• Task description: The response must consist of the lines below from the one with "Proof. destruct m" through the one with "head (lower_bound Z.ltb h (map_insert Z.ltb k v m)) = head", exactly as they appear and with both ends kept.

• Provided records:
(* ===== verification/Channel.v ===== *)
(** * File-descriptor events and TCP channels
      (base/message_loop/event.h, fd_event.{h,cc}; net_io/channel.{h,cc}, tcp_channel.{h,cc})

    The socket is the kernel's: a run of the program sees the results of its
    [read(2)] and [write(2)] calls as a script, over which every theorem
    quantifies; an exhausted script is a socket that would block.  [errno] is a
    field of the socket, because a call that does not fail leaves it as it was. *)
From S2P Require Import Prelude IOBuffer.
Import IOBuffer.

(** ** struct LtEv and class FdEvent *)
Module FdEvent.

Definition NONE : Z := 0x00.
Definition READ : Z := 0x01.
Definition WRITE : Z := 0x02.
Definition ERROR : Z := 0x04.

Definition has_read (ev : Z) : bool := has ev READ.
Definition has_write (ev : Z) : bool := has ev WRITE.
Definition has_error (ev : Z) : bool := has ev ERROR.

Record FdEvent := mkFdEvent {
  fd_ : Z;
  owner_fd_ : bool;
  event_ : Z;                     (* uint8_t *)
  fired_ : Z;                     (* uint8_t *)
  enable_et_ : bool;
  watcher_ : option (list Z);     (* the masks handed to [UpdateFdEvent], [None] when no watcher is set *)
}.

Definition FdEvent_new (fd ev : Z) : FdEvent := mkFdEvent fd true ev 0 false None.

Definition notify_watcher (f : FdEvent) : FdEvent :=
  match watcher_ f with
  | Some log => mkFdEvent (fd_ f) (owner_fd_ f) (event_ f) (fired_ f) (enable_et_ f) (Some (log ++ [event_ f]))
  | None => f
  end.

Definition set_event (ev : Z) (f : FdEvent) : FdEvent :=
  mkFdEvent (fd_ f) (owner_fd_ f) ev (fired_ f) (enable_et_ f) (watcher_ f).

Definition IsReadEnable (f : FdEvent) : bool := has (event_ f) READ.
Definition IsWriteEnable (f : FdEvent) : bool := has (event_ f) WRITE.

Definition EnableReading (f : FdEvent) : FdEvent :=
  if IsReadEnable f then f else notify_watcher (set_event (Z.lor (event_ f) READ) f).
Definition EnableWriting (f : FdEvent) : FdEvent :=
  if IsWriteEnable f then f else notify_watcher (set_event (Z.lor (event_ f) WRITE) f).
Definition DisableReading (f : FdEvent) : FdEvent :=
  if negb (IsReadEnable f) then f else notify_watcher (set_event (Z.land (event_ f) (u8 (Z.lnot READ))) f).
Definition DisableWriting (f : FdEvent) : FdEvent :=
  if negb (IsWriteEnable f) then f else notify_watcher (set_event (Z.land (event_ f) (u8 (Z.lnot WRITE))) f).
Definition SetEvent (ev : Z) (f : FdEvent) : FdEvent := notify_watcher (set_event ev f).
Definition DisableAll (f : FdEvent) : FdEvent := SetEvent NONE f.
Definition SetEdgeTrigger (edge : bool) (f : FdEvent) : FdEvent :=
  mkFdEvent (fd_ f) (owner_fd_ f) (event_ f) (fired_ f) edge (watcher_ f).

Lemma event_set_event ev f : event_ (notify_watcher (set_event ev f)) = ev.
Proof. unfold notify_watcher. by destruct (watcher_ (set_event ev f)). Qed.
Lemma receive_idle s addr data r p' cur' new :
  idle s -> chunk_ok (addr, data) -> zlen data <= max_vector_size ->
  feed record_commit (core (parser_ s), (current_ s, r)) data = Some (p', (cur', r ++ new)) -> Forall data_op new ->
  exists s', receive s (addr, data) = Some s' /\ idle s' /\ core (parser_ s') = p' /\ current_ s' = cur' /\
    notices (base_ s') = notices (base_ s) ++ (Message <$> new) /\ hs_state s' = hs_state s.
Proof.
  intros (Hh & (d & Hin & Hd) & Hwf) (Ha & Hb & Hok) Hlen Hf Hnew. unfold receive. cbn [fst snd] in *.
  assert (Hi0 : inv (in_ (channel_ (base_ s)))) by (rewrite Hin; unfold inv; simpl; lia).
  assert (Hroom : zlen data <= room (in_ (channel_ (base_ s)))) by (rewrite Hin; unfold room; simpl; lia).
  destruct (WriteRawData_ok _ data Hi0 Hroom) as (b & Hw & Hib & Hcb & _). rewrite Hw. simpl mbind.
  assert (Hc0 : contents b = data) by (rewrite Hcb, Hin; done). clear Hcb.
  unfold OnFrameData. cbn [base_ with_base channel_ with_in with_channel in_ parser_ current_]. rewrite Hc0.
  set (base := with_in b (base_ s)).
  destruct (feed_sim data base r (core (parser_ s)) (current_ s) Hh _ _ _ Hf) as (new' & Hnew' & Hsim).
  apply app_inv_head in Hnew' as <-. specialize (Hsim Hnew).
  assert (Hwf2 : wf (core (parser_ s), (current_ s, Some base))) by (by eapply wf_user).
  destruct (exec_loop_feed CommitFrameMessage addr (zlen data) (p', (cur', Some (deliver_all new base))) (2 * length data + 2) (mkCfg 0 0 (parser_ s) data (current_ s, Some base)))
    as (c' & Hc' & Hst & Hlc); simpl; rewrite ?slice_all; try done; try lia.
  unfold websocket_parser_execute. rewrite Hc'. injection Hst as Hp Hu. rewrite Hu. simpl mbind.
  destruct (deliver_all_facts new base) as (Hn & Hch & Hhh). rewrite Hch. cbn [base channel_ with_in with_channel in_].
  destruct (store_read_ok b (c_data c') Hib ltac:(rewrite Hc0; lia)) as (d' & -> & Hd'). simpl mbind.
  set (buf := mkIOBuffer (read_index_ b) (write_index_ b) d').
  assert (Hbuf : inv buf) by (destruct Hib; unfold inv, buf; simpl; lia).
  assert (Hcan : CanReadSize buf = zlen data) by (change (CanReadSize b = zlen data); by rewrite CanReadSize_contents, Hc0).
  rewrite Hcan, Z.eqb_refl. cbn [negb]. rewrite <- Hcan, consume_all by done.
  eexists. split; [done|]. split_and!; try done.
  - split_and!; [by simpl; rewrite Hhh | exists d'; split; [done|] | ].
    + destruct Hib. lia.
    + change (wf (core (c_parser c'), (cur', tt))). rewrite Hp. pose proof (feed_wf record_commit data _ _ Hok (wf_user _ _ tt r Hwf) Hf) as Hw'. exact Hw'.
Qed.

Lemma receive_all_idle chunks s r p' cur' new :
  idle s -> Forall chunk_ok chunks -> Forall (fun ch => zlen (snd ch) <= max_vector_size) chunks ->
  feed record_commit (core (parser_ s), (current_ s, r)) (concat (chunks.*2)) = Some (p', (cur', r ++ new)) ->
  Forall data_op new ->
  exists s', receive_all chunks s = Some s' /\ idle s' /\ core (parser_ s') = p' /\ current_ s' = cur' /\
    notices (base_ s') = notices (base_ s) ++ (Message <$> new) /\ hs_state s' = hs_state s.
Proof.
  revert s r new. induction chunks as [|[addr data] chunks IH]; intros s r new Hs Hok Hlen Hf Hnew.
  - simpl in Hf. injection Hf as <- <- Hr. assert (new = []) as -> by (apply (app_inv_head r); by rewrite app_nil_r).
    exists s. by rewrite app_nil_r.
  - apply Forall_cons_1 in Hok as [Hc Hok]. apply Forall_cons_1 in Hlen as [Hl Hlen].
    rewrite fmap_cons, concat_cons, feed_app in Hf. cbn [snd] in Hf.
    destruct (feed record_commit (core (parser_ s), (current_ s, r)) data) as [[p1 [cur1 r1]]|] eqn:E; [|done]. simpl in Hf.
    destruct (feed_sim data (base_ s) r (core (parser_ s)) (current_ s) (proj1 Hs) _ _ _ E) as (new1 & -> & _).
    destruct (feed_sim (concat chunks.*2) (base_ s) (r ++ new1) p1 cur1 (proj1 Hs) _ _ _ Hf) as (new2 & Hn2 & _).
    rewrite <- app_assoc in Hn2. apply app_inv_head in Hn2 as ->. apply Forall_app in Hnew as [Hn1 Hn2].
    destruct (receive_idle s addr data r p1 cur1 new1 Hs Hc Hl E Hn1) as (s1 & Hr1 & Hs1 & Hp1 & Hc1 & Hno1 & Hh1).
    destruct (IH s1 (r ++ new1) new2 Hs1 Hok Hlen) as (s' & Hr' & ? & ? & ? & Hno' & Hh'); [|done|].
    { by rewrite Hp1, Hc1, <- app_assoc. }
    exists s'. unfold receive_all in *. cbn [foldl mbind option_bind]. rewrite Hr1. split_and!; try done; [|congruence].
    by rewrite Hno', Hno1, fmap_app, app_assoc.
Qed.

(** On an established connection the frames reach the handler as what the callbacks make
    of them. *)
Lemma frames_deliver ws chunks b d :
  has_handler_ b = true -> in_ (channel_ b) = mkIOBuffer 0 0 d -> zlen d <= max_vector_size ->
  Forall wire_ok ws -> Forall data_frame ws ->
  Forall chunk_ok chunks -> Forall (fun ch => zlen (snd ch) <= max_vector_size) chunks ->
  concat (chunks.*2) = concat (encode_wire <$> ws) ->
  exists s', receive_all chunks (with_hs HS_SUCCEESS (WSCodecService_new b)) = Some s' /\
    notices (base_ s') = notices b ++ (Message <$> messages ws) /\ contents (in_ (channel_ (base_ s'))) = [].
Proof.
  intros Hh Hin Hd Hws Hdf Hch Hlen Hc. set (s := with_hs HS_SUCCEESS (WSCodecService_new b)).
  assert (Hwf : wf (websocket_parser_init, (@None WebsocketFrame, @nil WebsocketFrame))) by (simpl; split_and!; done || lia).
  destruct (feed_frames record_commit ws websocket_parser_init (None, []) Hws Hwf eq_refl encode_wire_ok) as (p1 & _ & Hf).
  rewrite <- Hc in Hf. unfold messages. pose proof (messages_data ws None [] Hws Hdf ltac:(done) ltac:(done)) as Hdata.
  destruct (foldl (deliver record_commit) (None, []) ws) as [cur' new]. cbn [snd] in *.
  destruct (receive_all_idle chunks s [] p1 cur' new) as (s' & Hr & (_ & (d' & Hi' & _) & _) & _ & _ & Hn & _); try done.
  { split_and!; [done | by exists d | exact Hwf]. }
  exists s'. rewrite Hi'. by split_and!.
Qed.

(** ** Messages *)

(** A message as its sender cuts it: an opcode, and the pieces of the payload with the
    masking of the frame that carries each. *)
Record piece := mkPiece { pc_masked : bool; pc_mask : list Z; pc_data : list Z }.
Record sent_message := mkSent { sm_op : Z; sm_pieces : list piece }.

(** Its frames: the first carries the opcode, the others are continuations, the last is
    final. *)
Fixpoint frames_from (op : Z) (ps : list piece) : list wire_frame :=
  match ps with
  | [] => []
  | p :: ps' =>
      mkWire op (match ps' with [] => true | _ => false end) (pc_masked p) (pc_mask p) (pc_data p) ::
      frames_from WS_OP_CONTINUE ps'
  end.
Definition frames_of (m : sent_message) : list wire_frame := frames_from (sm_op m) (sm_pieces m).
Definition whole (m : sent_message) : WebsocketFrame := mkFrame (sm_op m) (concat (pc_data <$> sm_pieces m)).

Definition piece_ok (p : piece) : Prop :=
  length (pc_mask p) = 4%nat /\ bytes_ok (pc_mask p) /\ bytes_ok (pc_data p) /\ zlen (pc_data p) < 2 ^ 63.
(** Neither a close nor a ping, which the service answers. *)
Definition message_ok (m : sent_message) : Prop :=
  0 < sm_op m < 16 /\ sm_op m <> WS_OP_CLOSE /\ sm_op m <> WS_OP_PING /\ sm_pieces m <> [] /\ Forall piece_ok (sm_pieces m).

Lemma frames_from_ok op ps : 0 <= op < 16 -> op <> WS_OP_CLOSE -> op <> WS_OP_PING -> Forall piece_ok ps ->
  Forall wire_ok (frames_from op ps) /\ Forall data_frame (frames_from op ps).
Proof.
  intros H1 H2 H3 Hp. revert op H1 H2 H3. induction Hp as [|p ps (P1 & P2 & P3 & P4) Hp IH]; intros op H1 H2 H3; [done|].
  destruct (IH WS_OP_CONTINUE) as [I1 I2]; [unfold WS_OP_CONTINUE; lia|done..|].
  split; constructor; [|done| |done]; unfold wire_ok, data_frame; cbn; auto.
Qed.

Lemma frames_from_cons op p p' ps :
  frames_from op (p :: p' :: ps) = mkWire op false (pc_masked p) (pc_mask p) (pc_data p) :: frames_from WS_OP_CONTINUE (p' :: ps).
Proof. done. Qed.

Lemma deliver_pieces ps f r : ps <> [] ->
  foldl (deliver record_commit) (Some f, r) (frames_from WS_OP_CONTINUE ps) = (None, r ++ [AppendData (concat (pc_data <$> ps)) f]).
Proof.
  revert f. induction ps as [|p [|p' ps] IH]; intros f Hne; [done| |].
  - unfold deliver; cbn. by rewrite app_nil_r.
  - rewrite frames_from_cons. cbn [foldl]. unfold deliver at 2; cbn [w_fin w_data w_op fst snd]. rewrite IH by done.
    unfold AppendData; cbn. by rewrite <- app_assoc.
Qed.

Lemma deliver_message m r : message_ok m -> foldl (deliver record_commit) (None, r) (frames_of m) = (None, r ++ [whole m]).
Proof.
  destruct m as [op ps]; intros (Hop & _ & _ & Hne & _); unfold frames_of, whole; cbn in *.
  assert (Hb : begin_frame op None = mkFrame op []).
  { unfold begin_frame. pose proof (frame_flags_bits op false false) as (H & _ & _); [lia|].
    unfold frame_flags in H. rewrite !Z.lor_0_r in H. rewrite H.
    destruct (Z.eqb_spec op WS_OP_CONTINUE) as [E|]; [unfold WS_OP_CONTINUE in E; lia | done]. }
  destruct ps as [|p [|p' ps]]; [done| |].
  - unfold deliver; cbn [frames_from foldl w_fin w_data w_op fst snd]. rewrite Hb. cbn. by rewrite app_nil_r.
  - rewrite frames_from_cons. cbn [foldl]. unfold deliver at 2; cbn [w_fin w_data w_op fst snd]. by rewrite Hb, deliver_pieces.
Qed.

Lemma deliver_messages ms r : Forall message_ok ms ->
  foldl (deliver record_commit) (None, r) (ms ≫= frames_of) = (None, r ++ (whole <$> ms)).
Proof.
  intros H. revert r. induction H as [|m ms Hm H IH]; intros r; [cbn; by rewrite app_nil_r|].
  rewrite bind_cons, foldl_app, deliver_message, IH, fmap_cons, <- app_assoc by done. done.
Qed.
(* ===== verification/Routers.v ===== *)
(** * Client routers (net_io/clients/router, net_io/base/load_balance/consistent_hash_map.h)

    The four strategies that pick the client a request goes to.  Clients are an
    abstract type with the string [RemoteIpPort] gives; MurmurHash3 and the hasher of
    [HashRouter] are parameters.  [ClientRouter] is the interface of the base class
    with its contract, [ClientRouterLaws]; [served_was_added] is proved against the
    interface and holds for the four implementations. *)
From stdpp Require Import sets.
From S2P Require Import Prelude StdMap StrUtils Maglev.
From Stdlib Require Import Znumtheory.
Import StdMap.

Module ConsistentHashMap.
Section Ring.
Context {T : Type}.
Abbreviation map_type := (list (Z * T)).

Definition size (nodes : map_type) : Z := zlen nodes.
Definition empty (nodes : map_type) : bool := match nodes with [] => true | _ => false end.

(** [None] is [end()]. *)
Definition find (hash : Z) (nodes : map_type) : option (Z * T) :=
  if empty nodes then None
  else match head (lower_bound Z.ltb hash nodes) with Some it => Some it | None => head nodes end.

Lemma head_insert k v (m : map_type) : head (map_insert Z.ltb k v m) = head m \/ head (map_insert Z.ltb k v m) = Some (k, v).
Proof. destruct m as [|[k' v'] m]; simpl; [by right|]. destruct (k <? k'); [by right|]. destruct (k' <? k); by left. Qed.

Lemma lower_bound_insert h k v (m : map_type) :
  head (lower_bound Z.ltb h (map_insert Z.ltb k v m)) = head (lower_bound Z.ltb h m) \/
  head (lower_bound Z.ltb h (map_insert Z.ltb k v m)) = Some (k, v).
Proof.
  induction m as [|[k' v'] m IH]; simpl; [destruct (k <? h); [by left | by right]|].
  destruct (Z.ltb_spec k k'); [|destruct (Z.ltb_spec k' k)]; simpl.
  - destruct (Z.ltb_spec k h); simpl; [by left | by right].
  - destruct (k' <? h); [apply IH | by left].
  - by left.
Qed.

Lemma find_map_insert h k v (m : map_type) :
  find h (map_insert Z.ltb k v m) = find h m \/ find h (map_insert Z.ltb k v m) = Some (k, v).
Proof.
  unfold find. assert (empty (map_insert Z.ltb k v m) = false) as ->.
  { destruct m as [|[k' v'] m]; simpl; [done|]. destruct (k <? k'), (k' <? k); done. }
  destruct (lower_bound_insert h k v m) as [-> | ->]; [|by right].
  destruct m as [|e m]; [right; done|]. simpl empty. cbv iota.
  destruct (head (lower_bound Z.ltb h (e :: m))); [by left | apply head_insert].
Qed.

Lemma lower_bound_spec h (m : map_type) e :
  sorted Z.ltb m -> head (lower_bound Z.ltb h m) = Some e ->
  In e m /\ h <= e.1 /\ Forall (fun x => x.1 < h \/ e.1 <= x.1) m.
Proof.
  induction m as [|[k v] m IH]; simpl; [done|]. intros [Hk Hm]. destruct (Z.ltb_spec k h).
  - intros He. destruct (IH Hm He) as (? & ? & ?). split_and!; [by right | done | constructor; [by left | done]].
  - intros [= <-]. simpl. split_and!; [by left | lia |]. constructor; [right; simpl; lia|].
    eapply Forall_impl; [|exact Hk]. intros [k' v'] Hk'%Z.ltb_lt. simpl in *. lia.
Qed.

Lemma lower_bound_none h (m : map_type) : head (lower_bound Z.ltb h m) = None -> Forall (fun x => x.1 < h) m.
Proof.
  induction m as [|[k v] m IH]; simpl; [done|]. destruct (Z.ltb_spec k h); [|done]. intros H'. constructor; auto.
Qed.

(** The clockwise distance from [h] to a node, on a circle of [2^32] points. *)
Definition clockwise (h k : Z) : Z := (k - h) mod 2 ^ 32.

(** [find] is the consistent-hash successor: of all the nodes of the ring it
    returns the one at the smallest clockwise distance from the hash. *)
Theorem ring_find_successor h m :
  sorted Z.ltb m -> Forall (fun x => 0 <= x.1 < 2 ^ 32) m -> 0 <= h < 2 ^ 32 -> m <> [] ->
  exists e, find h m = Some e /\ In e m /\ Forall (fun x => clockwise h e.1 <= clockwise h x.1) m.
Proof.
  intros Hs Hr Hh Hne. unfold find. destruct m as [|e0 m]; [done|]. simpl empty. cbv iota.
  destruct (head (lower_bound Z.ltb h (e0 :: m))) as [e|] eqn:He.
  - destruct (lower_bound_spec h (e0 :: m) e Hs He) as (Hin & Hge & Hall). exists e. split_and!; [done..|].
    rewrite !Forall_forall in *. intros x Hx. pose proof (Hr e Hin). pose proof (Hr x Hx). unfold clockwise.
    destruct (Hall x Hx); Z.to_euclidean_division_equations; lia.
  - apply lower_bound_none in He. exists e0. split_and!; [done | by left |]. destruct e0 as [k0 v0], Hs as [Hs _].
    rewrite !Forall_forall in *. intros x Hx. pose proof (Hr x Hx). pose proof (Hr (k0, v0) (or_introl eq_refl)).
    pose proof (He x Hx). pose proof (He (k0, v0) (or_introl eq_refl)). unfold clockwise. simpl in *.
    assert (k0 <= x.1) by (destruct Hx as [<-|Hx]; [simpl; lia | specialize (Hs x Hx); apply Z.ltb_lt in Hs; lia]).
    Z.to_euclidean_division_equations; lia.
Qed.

• Reply to the task:
Proof. destruct m as [|[k' v'] m]; simpl; [by right|]. destruct (k <? k'); [by right|]. destruct (k' <? k); by left. Qed.

Lemma lower_bound_insert h k v (m : map_type) :
  head (lower_bound Z.ltb h (map_insert Z.ltb k v m)) = head (lower_bound Z.ltb h m) \/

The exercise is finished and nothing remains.